What to produce
Print the listing below from its opening line through the line holding "assert (Hnone : Forall", both ends included.

── Dataset entries ──

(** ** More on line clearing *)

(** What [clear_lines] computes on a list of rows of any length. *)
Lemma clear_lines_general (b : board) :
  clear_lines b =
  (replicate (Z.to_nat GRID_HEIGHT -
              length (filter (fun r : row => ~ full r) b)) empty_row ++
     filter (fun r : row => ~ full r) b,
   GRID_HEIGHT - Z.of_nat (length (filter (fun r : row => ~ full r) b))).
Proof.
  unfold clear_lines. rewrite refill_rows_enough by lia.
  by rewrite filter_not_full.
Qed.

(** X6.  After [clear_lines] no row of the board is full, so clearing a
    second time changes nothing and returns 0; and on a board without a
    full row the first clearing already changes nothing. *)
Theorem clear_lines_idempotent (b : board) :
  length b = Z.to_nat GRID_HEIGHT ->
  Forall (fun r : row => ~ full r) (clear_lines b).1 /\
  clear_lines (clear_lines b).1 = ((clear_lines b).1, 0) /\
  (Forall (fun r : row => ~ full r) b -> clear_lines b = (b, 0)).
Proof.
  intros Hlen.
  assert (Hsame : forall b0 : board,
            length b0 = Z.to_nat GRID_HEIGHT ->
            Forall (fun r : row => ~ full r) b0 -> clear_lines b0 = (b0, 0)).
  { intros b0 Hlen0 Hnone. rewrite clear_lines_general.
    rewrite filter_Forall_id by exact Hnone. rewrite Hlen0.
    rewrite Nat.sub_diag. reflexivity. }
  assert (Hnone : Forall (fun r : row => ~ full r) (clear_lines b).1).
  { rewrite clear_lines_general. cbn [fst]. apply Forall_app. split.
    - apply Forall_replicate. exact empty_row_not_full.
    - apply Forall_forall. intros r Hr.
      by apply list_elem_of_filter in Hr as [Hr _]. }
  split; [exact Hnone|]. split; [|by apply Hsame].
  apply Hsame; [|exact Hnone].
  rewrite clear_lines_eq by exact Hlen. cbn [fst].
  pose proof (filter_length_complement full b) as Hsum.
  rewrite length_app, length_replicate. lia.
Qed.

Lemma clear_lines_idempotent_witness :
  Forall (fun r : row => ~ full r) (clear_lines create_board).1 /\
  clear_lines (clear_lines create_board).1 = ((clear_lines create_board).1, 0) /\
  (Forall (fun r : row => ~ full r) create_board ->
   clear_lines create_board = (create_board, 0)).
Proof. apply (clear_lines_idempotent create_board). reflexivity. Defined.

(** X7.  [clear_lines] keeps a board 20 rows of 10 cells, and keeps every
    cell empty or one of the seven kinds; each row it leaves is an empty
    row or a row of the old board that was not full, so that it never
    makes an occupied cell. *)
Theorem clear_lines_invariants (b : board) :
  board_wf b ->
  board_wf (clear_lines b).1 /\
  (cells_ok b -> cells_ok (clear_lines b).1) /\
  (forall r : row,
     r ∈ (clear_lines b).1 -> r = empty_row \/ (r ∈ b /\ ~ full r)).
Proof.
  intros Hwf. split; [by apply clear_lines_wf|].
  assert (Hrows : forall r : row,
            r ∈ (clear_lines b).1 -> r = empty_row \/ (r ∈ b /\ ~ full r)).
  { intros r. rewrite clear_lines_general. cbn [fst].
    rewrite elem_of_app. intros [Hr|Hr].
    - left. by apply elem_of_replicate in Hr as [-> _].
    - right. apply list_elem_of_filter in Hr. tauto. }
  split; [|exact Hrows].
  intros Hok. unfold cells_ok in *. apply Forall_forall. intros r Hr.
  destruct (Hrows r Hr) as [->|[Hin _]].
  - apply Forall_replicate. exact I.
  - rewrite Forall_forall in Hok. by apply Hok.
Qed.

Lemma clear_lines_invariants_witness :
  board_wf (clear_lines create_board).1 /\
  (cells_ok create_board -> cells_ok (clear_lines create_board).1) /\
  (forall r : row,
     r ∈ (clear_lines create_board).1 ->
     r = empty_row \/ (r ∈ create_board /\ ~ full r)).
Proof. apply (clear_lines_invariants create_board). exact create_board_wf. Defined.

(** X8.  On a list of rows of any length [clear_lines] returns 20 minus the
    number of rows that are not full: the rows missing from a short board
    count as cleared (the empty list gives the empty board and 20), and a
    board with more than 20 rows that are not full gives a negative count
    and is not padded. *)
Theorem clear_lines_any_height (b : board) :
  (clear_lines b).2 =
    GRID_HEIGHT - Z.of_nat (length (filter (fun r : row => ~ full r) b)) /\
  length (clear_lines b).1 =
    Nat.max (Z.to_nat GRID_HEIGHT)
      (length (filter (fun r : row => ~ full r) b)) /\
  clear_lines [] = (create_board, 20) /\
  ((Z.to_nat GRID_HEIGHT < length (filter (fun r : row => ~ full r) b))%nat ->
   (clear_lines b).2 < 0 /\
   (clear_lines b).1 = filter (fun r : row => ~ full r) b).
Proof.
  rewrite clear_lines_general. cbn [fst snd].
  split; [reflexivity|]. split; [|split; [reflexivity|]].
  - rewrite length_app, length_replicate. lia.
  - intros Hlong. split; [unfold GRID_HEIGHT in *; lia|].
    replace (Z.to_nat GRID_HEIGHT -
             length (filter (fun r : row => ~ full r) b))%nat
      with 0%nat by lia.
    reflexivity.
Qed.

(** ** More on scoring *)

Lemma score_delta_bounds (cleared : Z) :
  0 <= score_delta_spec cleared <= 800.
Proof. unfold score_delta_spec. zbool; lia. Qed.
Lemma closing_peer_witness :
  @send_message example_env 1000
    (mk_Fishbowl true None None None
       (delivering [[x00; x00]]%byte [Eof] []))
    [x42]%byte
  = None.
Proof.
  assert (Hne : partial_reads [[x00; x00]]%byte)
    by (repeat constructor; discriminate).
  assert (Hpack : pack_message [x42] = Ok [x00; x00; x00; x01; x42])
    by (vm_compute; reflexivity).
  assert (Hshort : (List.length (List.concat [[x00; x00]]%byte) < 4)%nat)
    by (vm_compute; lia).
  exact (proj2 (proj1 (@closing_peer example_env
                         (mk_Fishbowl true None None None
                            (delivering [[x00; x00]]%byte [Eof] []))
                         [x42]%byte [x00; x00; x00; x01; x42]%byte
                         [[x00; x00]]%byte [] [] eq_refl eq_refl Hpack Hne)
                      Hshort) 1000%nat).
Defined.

───

Written answer
(** ** More on line clearing *)

(** What [clear_lines] computes on a list of rows of any length. *)
Lemma clear_lines_general (b : board) :
  clear_lines b =
  (replicate (Z.to_nat GRID_HEIGHT -
              length (filter (fun r : row => ~ full r) b)) empty_row ++
     filter (fun r : row => ~ full r) b,
   GRID_HEIGHT - Z.of_nat (length (filter (fun r : row => ~ full r) b))).
Proof.
  unfold clear_lines. rewrite refill_rows_enough by lia.
  by rewrite filter_not_full.
Qed.

(** X6.  After [clear_lines] no row of the board is full, so clearing a
    second time changes nothing and returns 0; and on a board without a
    full row the first clearing already changes nothing. *)
Theorem clear_lines_idempotent (b : board) :
  length b = Z.to_nat GRID_HEIGHT ->
  Forall (fun r : row => ~ full r) (clear_lines b).1 /\
  clear_lines (clear_lines b).1 = ((clear_lines b).1, 0) /\
  (Forall (fun r : row => ~ full r) b -> clear_lines b = (b, 0)).
Proof.
  intros Hlen.
  assert (Hsame : forall b0 : board,
            length b0 = Z.to_nat GRID_HEIGHT ->
            Forall (fun r : row => ~ full r) b0 -> clear_lines b0 = (b0, 0)).
  { intros b0 Hlen0 Hnone. rewrite clear_lines_general.
    rewrite filter_Forall_id by exact Hnone. rewrite Hlen0.
    rewrite Nat.sub_diag. reflexivity. }
  assert (Hnone : Forall (fun r : row => ~ full r) (clear_lines b).1).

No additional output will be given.